1. Health Insurance is a loss-making portfolio with loss ratios ranging from 110 to 140%.

2. Health Insurance is not reaching the masses but helping a pocket full of people who have planned their health insurance versus requirements well.

3. Health Insurance is viewed as an income flow by Health Service providers. It is an open secret that the cost of health services is doubled if the patient has an insurance policy covering him.

4. Insurers are grappling with this ever-increasing portfolio and trying to bring about a balance.

5. Authorities are concerned and would like to set right the issue.

The road ahead: Let the concerned arise and awake.

The ratio of health premium to the total GDPI is fast increasing. From around 5% in 2001, it has exceeded 20% in the year 2008-09. In the next few years, health premiums shall be second to Motor and will represent more than one-third of the total GDPI.  

As regards claims position, the claims ratio from the range of 80 to 85% during the years 97-2000, it has been steadily exceeding 100% and has risen to 141% in 2006-07. The claims ratio in the year 2009-10 was 130%. It is pertinent to note that the loss ratios are higher for the PSUs as against the Private Insurers. Secondly, Group Policies generate more losses as compared to individuals.

Insurers are grappling with this increasing ICR and trying to contain claims through prudent risk-based underwriting and greater control on claims.

The latest development in the area of health insurance is the de-paneling of hospitals from the Preferred Provider Network by the Public Sector Insurers. This is not an unexpected move. One cannot sustain losses till infinity and one is bound to wake up and take stock of the situation.

It is no secret that providers have indiscriminately charged the insured patients as against their uninsured counterparts. This is one of the main reasons for the adverse claims ratio. The Hospitals and providers are not regulated and hence no forum can look into the aspects of overcharging and discriminative practices of the providers. There is no standardization of treatment procedures or expenditure thereof.

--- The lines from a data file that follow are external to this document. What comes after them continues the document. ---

(* ===== verification/BookingRefund.v ===== *)
(** * Cancelling a booking: the refund state machine

    apps/booking-service/src/booking/booking-orchestrator.service.ts:
    [cancelBooking] and [processRefundStateMachine].  The booking object is
    the local state: what a step assigned to it before it threw is saved by the
    [catch] block of the loop. *)

From S2P Require Import Prelude Messages Effects JsNumber Json Sql BookingWorld BookingRef Tickets BookingCreate.

Definition set_booking (f : Booking -> Booking) : prog LoadedBooking BookingE unit :=
  modify (fun l => mkLoaded (f (booking l)) (items l)).

Definition save_booking : prog LoadedBooking BookingE unit :=
  l <- get_local ;; call (BookSave (booking l)).

Definition refunded_outbox (b : Booking) (its : list BookingItem) : OutboxData :=
  mkOutboxData "booking" (b_id b) "booking.refunded"
    (BookingPayload (b_id b) (b_bookingNumber b) (b_userId b) (b_eventId b) (b_totalAmount b) (b_currency b) None
       (map (payload_item false) its))
    OutboxStatus.PENDING.

(** The transaction of the SEATS_RELEASED case.  [ticketService.cancelByBooking]
    uses its own connection. *)
Definition complete_refund : prog LoadedBooking BookingE unit :=
  l <- get_local ;;
  cancelByBooking (b_id (booking l)) ;;
  set_booking (set_b_status BookingStatus.REFUNDED) ;;
  now <- call BNow ;;
  set_booking (fun b => set_b_refundState RefundState.COMPLETED (set_b_cancelledAt now b)) ;;
  l <- get_local ;;
  call (BQrSaveBooking (booking l)) ;;
  call (BQrInsertOutbox (refunded_outbox (booking l) (items l))) ;;
  call BQrCommit.

(** The [try] block of the loop; [true] when the method returns the booking. *)
Definition refund_step (seatIds : list string) : prog LoadedBooking BookingE bool :=
  l <- get_local ;;
  let b := booking l in
  match b_refundState b with
  | Some RefundState.REFUND_INITIATED =>
      answer <- rpc (RefundPayment (b_id b) (nullish (b_refundIdempotencyKey b) ""%string)
                       (opt_str_or (b_cancellationReason b) "User cancellation")) ;;
      if negb (rp_success answer) then
        set_booking (fun b => set_b_refundLastError (rp_failureReason answer) (set_b_refundState RefundState.FAILED b)) ;;
        save_booking ;;
        Throw (BadRequestException ("Refund failed: " +:+ rp_failureReason answer))
      else
        set_booking (set_b_refundState RefundState.PAYMENT_REFUNDED) ;;
        save_booking ;;
        Ret false
  | Some RefundState.PAYMENT_REFUNDED =>
      rpc (ReleaseSoldSeats (b_eventId b) seatIds) ;;
      set_booking (set_b_refundState RefundState.SEATS_RELEASED) ;;
      save_booking ;;
      Ret false
  | Some RefundState.SEATS_RELEASED =>
      in_transaction complete_refund ;;
      Ret true
  | Some RefundState.COMPLETED => Ret true
  | Some RefundState.FAILED =>
      Throw (BadRequestException ("Refund failed: " +:+ nullish (b_refundLastError b) "null"%string))
  | None => Throw (BadRequestException "Invalid refund state: null")
  end.

(** The assignments of the [catch] block. *)
Definition count_failure (error : exn) (b : Booking) : Booking :=
  set_b_refundLastError (emessage error) (set_b_refundRetryCount (b_refundRetryCount b + 1) b).

Fixpoint refund_loop (steps : nat) (seatIds : list string) : prog LoadedBooking BookingE unit :=
  match steps with
  | O => Ret tt
  | S steps =>
      returned <- try_catch (refund_step seatIds)
        (fun error => set_booking (count_failure error) ;; save_booking ;; Throw error) ;;
      if returned : bool then Ret tt else refund_loop steps seatIds
  end.

Definition maxSteps : nat := 5.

It is high time that the insurers come together and get this issue sorted out if Health Insurance is to be a success. IRDA is also keen that the cashless facility available to the customers is not compromised. The meeting between the hospitals and the insurers in the second week of August is a welcome move to set right the issues on health insurance. The hospitals, grouped under industry chambers such as CII and FICCI, argue that isolated incidents should not be the basis for excluding corporate hospitals from the Preferred Provider Network.

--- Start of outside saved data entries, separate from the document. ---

(* ===== verification/AuthApi.v ===== *)
(** * AuthController and its DTOs

    apps/auth-service/src/auth/auth.controller.ts behind the global
    [ValidationPipe] of main.ts: a body that violates its DTO is answered 400
    before the handler runs.  [isEmail] is class-validator's email check, a
    parameter.  Lengths are those of the ASCII strings the password pattern
    admits. *)

From S2P Require Import Prelude Effects JsNumber JsDate Json Sql Sha256 AuthWorld AuthRef UserService AuthService.
From Stdlib Require Import Ascii.

(** ** Validation *)

(** The character classes of the password pattern. *)
Definition char_in (lo hi : N) (c : ascii) : bool :=
  N.leb lo (N_of_ascii c) && N.leb (N_of_ascii c) hi.
Definition lower (c : ascii) : bool := char_in 97 122 c.
Definition upper (c : ascii) : bool := char_in 65 90 c.
Definition digit (c : ascii) : bool := char_in 48 57 c.
Definition special (c : ascii) : bool := existsb (Ascii.eqb c) (String.list_ascii_of_string "@$!%*?&.#").

(** [/^(?=.*[a-z])(?=.*[A-Z])(?=.*\d)(?=.*[@$!%*?&.#])[A-Za-z\d@$!%*?&.#]{8,}$/] *)
Definition password_pattern (s : string) : bool :=
  let cs := String.list_ascii_of_string s in
  existsb lower cs && existsb upper cs && existsb digit cs && existsb special cs &&
  Nat.leb 8 (length cs) &&
  forallb (fun c => lower c || upper c || digit c || special c) cs.

Definition MinLength (n : nat) (s : string) : bool := Nat.leb n (String.length s).
Definition MaxLength (n : nat) (s : string) : bool := Nat.leb (String.length s) n.

Record LoginDto := mkLoginDto { ld_email : string; ld_password : string }.
Record ResetPasswordDto := mkResetPasswordDto { rp_token : string; rp_newPassword : string }.

Definition ValidationError : exn := BadRequestException "Bad Request Exception".

Section Dtos.
Variable isEmail : string -> bool.

Definition valid_CreateUserDto (dto : CreateUserDto) : bool :=
  isEmail (cu_email dto) && (MinLength 8 (cu_password dto) && password_pattern (cu_password dto)).
Definition valid_LoginDto (dto : LoginDto) : bool :=
  isEmail (ld_email dto) && (MinLength 8 (ld_password dto) && MaxLength 32 (ld_password dto)).
Definition valid_ResetPasswordDto (dto : ResetPasswordDto) : bool :=
  MinLength 8 (rp_newPassword dto) && password_pattern (rp_newPassword dto).

(** The pipe in front of a handler. *)
Definition validated {S A} (valid : bool) (handler : prog S AuthE A) : prog S AuthE A :=
  if valid then handler else Throw ValidationError.

End Dtos.

Module Http.
Section Handlers.
Context {tz : TimeZone} {S : Type}.
Variable isEmail : string -> bool.
Variable config : AuthConfig.

Definition register (dto : CreateUserDto) : prog S AuthE PublicUser :=
  validated (valid_CreateUserDto isEmail dto)
    (AuthService.register config (cu_email dto) (cu_password dto) (cu_fullName dto)).

Definition login (dto : LoginDto) : prog S AuthE (LoginUser * Tokens) :=
  validated (valid_LoginDto isEmail dto) (AuthService.login config (ld_email dto) (ld_password dto)).

(** RefreshTokenDto only asks for a string. *)
Definition refresh (refreshToken : string) : prog S AuthE Tokens := AuthService.refresh config refreshToken.
Definition logout (refreshToken : string) : prog S AuthE unit := AuthService.logout refreshToken.

(** A missing query parameter reaches [createHash().update]. *)
Definition verifyEmail (token : option string) : prog S AuthE string :=
  match token with
  | Some token => AuthService.verifyEmail token
  | None => Throw (TypeError ("The " +:+ quoted "data"
      " argument must be of type string or an instance of Buffer, TypedArray, or DataView. Received undefined"))
  end.

Definition forgotPassword (email : string) : prog S AuthE string :=
  validated (isEmail email) (requestPasswordReset config email).

Definition resetPassword (dto : ResetPasswordDto) : prog S AuthE string :=
  validated (valid_ResetPasswordDto dto) (AuthService.resetPassword (rp_token dto) (rp_newPassword dto)).
End Handlers.
End Http.

(** ** Properties *)

Section Properties.
Context {bc : Bcrypt} {tz : TimeZone} {S W : Type}.
Variable isEmail : string -> bool.
Variable h : forall X, AuthE X -> W -> result X * W.
Variable view : W -> AuthView.
Variable md : mode.
Hypothesis Hh : conforms md auth_behaviour h view.
Variable config : AuthConfig.

Lemma pattern_length s : password_pattern s = true -> (8 <= String.length s)%nat.
Proof.
  unfold password_pattern. intros H. apply andb_true_iff in H as [H _].
  apply andb_true_iff in H as [_ H%Nat.leb_le].
  assert (forall s, length (String.list_ascii_of_string s) = String.length s) as Hl.
  { clear. induction s as [|c s IH]; cbn; auto. }
  by rewrite <- Hl.
Qed.

(** Whom the API registers it lets in, up to a length of 32: after a
    registration over HTTP that succeeded, a login over HTTP with the same
    email and password is rejected by the validation when the password is
    longer, and otherwise succeeds unless an operation fails.  The DTO of the
    registration has no upper bound. *)
Theorem registered_logs_in_iff_short dto s s' w pu :
  auth_wf (view w) ->
  let w1 := final h (Http.register (S := S) isEmail config dto) s w in
  let body := mkLoginDto (cu_email dto) (cu_password dto) in
  outcome h (Http.register (S := S) isEmail config dto) s w = Ok pu ->
  if Nat.ltb 32 (String.length (cu_password dto)) then
    outcome h (Http.login (S := S) isEmail config body) s' w1 = Err ValidationError
  else
    match outcome h (Http.login (S := S) isEmail config body) s' w1 with
    | Ok (lu, _) => lu_id lu = pu_id pu
    | Err _ => md = Faulty
    end.
Proof.
  intros Hwf w1 body Ho. unfold Http.register, validated in w1, Ho. unfold Http.login, validated, body, valid_LoginDto.
  cbn [ld_email ld_password]. destruct (valid_CreateUserDto isEmail dto) eqn:Hv; [|done].
  unfold valid_CreateUserDto in Hv. apply andb_true_iff in Hv as [-> Hv].
  apply andb_true_iff in Hv as [-> _]. cbn [andb]. unfold MaxLength.
  destruct (Nat.ltb_spec 32 (String.length (cu_password dto))) as [Hlt|Hle].
  { rewrite (proj2 (Nat.leb_gt _ _)) by lia. done. }
  rewrite (proj2 (Nat.leb_le _ _)) by lia.
  destruct (register_then_login h view md Hh config _ _ _ s s' w pu Hwf Ho) as (_ & _ & _ & _ & H).
  unfold w1. destruct (outcome h _ s' _) as [[lu r]|e]; [by rewrite H|done].
Qed.
End Properties.

(** ** Concrete runs *)

Definition any_email (s : string) : bool := negb (String.eqb s "").

Definition long_password : string := "Aa1!aaaaaaaaaaaaaaaaaaaaaaaaaaaaaa".
Definition long_dto : CreateUserDto := mkCreateUserDto "b@x.io" long_password "Bob" None.

Lemma registered_logs_in_iff_short_witness :
  outcome auth_run (Http.login any_email default_config (mkLoginDto "b@x.io" long_password)) tt
    (final auth_run (Http.register any_email default_config long_dto) tt demo_world) = Err ValidationError.
Proof.
  epose proof (registered_logs_in_iff_short (S := unit) any_email auth_run auth_view Reliable auth_run_conforms
    default_config long_dto tt tt demo_world _ demo_auth_wf ltac:(vm_compute; reflexivity)) as H.
  exact H.
Defined.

Secondly, Insurers should move from ‘Undertaking’ towards ‘Risk-Based Underwriting’ of Health insurance. Insurers have undertaken the Medical Cost to Company of major Corporate Clients. Group Covers accorded to Corporate Clients are more loss prone as compared to Individual policies. This is because of the bargaining power of the Corporates, who have been able to get the best covers with the least exclusions and highest benefits at the lowest prices.

The relationship triangle involving the insurance company, the TPA and the service provider has become widely distorted in the present scenario. This can be evidenced through the recent withdrawal of the cashless facility by the Insurance Companies due to the suspected unethical behavior of service providers with or without the connivance of the TPAs. Many major corporate hospitals were paneled from the list of Preferred Service Providers.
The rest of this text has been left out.